I am here for six weeks, staying in a beautiful 2 bedroom apartment in the neighborhood of Nişantaşı. It’s an area I am not familiar with, but I am slowly getting to know my new hood as the days pass. I came to Istanbul this time with different intentions from my previous trips. I’ve been here twice before. I’ve seen and done almost all of the things on the typical tourist agenda. I know this city well. I know I love this city. This trip isn’t about those things. This trip is about determining whether or not Istanbul could truly be my home in the not-so-distant future.
When I first came to Istanbul a year ago, it was to participate in a study abroad program. I had never been to Turkey or anywhere else in the Near/Middle East region, let alone to a predominantly Muslim country, and my intentions were merely to see and experience something different. At the time, Istanbul was, in my mind, not going to be a place in which I would want to live. To my surprise, by the end of my first week here I had fallen completely in awe with this city and could not see myself living anywhere else. Since that first trip, I have returned to Istanbul two more times (including this current trip).
I have done a lot of soul searching over the past year; searching for clarity and truth. Is Istanbul really the place? Had I finally found the home for which I have been searching all over the world? Six months ago I would have answered with an absolute and unshaken “YES”. Today, as I sit in the living room of my beautiful apartment, having embarked on my third adventure to this magical city, I find that I am still undeniably in love with this city and yet, at the same time, I find I am more open to the possibility that this may not be the home I have been searching for.
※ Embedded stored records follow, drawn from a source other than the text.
(** * robertomaluco-v2: trace tree, structured extractor and agent loop

    A shallow embedding of [logger.py], [json_utils.py], [agent/modes.py],
    [agent/provider.py], [agent/plan_schema.py], [agent/tools.py] (the input
    models and the client of the repository host, operation by operation),
    [agent/gemini.py] and the event handlers of [app.py], followed by the
    properties of the specification that concern them (C1 to C10) and by
    further properties of the code (X1 to X25).

    The file has three parts: the embedding, module by module; the
    vocabulary of the statements together with the worlds of the examples;
    the lemmas and theorems.

    Conventions of the embedding.
    - A Python [str] is a [string]; its characters are the code points 0..255,
      and [str.strip], [str.lower] and [str.splitlines] follow CPython on
      that range.  Code points above 255 are outside the model.
    - A Python value (JSON payloads, trace data, tool results) is a [value];
      a [dict] is an association list in insertion order.
    - A Python [int] is a [Z].  A Python [float] is the rational it denotes:
      readings of [time.monotonic()] and the argument of [time.sleep] are
      rationals, and the result of an operation on floats is rounded to the
      nearest binary64 value ([binary64]).  Magnitudes of [2^1024] and more,
      where Python's result is [inf], are outside the model.
    - Code that raises returns [Raise e]; code that talks to the outside
      (clocks, the two HTTP endpoints) threads a [World]. *)

From Stdlib Require Import ZArith List String Ascii Bool Arith Lia QArith.
From Stdlib Require Import DecimalString.
Import ListNotations.
Set Warnings "-register-all".
Local Close Scope Q_scope.
Local Open Scope string_scope.
Local Open Scope list_scope.
Local Open Scope nat_scope.

(* ------------------------------------------------------------------ *)
(** ** Python strings *)

Module PyStr.

(** [str.isspace] on one character. *)
Definition is_space (c : ascii) : bool :=
  let n := nat_of_ascii c in
  ((9 <=? n) && (n <=? 13)) || ((28 <=? n) && (n <=? 32))
  || (n =? 133) || (n =? 160).

(** Line boundaries of [str.splitlines]. *)
Definition is_linebreak (c : ascii) : bool :=
  let n := nat_of_ascii c in
  ((10 <=? n) && (n <=? 13)) || ((28 <=? n) && (n <=? 30)) || (n =? 133).

Definition lower_char (c : ascii) : ascii :=
  let n := nat_of_ascii c in
  if ((65 <=? n) && (n <=? 90))
     || ((192 <=? n) && (n <=? 222) && negb (n =? 215))
  then ascii_of_nat (n + 32) else c.

(** [s.lower()] *)
Fixpoint lower (s : string) : string :=
  match s with
  | EmptyString => EmptyString
  | String c t => String (lower_char c) (lower t)
  end.

Fixpoint lstrip_by (p : ascii -> bool) (s : string) : string :=
  match s with
  | EmptyString => EmptyString
  | String c t => if p c then lstrip_by p t else s
  end.

Fixpoint rstrip_by (p : ascii -> bool) (s : string) : string :=
  match s with
  | EmptyString => EmptyString
  | String c t =>
      match rstrip_by p t with
      | EmptyString => if p c then EmptyString else String c EmptyString
      | r => String c r
      end
  end.

Definition lstrip : string -> string := lstrip_by is_space.
Definition rstrip : string -> string := rstrip_by is_space.

(** [s.strip()] *)
Definition strip (s : string) : string := rstrip (lstrip s).

Fixpoint mem_char (c : ascii) (set : string) : bool :=
  match set with
  | EmptyString => false
  | String a t => Ascii.eqb a c || mem_char c t
  end.

(** [s.strip(set)] *)
Definition strip_chars (set : string) (s : string) : string :=
  rstrip_by (fun c => mem_char c set) (lstrip_by (fun c => mem_char c set) s).

(** [s.startswith(p)] *)
Fixpoint startswith (s p : string) : bool :=
  match p, s with
  | EmptyString, _ => true
  | String a p', String b s' => Ascii.eqb a b && startswith s' p'
  | String _ _, EmptyString => false
  end.

(** [p in s] *)
Fixpoint contains (p s : string) : bool :=
  startswith s p
  || match s with
     | EmptyString => false
     | String _ t => contains p t
     end.

(** [s.find(c)] for a one-character needle; [None] is Python's [-1]. *)
Fixpoint find (c : ascii) (s : string) : option nat :=
  match s with
  | EmptyString => None
  | String a t =>
      if Ascii.eqb a c then Some 0
      else match find c t with
           | Some i => Some (S i)
           | None => None
           end
  end.

(** [s[n:]] *)
Fixpoint drop (n : nat) (s : string) : string :=
  match n, s with
  | 0, _ => s
  | S n', String _ t => drop n' t
  | S _, EmptyString => EmptyString
  end.

(** [s[:n]] *)
Fixpoint take (n : nat) (s : string) : string :=
  match n, s with
  | 0, _ => EmptyString
  | S n', String a t => String a (take n' t)
  | S _, EmptyString => EmptyString
  end.

(** [s[i:j]] for [0 <= i] and [0 <= j]. *)
Definition slice (i j : nat) (s : string) : string := take (j - i) (drop i s).

(** [s.endswith(suffix)] *)
Definition endswith (s suffix : string) : bool :=
  (String.length suffix <=? String.length s)
  && String.eqb (drop (String.length s - String.length suffix) s) suffix.

(** [s.removesuffix(suffix)] *)
Definition removesuffix (s suffix : string) : string :=
  match suffix with
  | EmptyString => s
  | _ => if endswith s suffix
         then take (String.length s - String.length suffix) s else s
  end.

(** [s.split(sep, 1)] for a non-empty [sep]: the text before the first
    occurrence and the text after it, or [None] when [sep] does not occur
    (the split is then the one-element list [[s]]). *)
Fixpoint split_once (sep s : string) : option (string * string) :=
  if startswith s sep then Some (EmptyString, drop (String.length sep) s)
  else match s with
       | EmptyString => None
       | String a t =>
           match split_once sep t with
           | Some (before, after) => Some (String a before, after)
           | None => None
           end
       end.

(** [s.split(c)] for a one-character separator; [cur] is the piece being
    collected. *)
Fixpoint split_from (c : ascii) (s cur : string) : list string :=
  match s with
  | EmptyString => [cur]
  | String a t =>
      if Ascii.eqb a c then cur :: split_from c t EmptyString
      else split_from c t (cur ++ String a EmptyString)%string
  end.

Definition split (c : ascii) (s : string) : list string :=
  split_from c s EmptyString.

(** [s.replace(a, b)] for single characters *)
Fixpoint replace_char (a b : ascii) (s : string) : string :=
  match s with
  | EmptyString => EmptyString
  | String c t => String (if Ascii.eqb c a then b else c) (replace_char a b t)
  end.

Definition CR : ascii := ascii_of_nat 13.
Definition LF : ascii := ascii_of_nat 10.

(** [s.splitlines()]: [cur] is the line being collected. *)
Fixpoint splitlines_from (s cur : string) {struct s} : list string :=
  match s with
  | EmptyString =>
      match cur with
      | EmptyString => []
      | _ => [cur]
      end
  | String c t =>
      if is_linebreak c then
        match t with
        | String c2 t2 =>
            if Ascii.eqb c CR && Ascii.eqb c2 LF
            then cur :: splitlines_from t2 EmptyString
            else cur :: splitlines_from t EmptyString
        | EmptyString => cur :: splitlines_from t EmptyString
        end
      else splitlines_from t (cur ++ String c EmptyString)%string
  end.

Definition splitlines (s : string) : list string :=
  splitlines_from s EmptyString.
My experiences thus far have been very different from my first two trips. This time I am alone – no classmates, no travel companions, just me. It is different here on my own. My love for Istanbul has not diminished, but there is feeling of harshness, isolation and intimidation this time. But this is why I am here – to discover if Istanbul is really the home I have believed it to be. I need this time alone with the city to see if I can really be happy here on my own. I am open to whatever experiences, feelings and truths my journey might bring.
Peace and Love.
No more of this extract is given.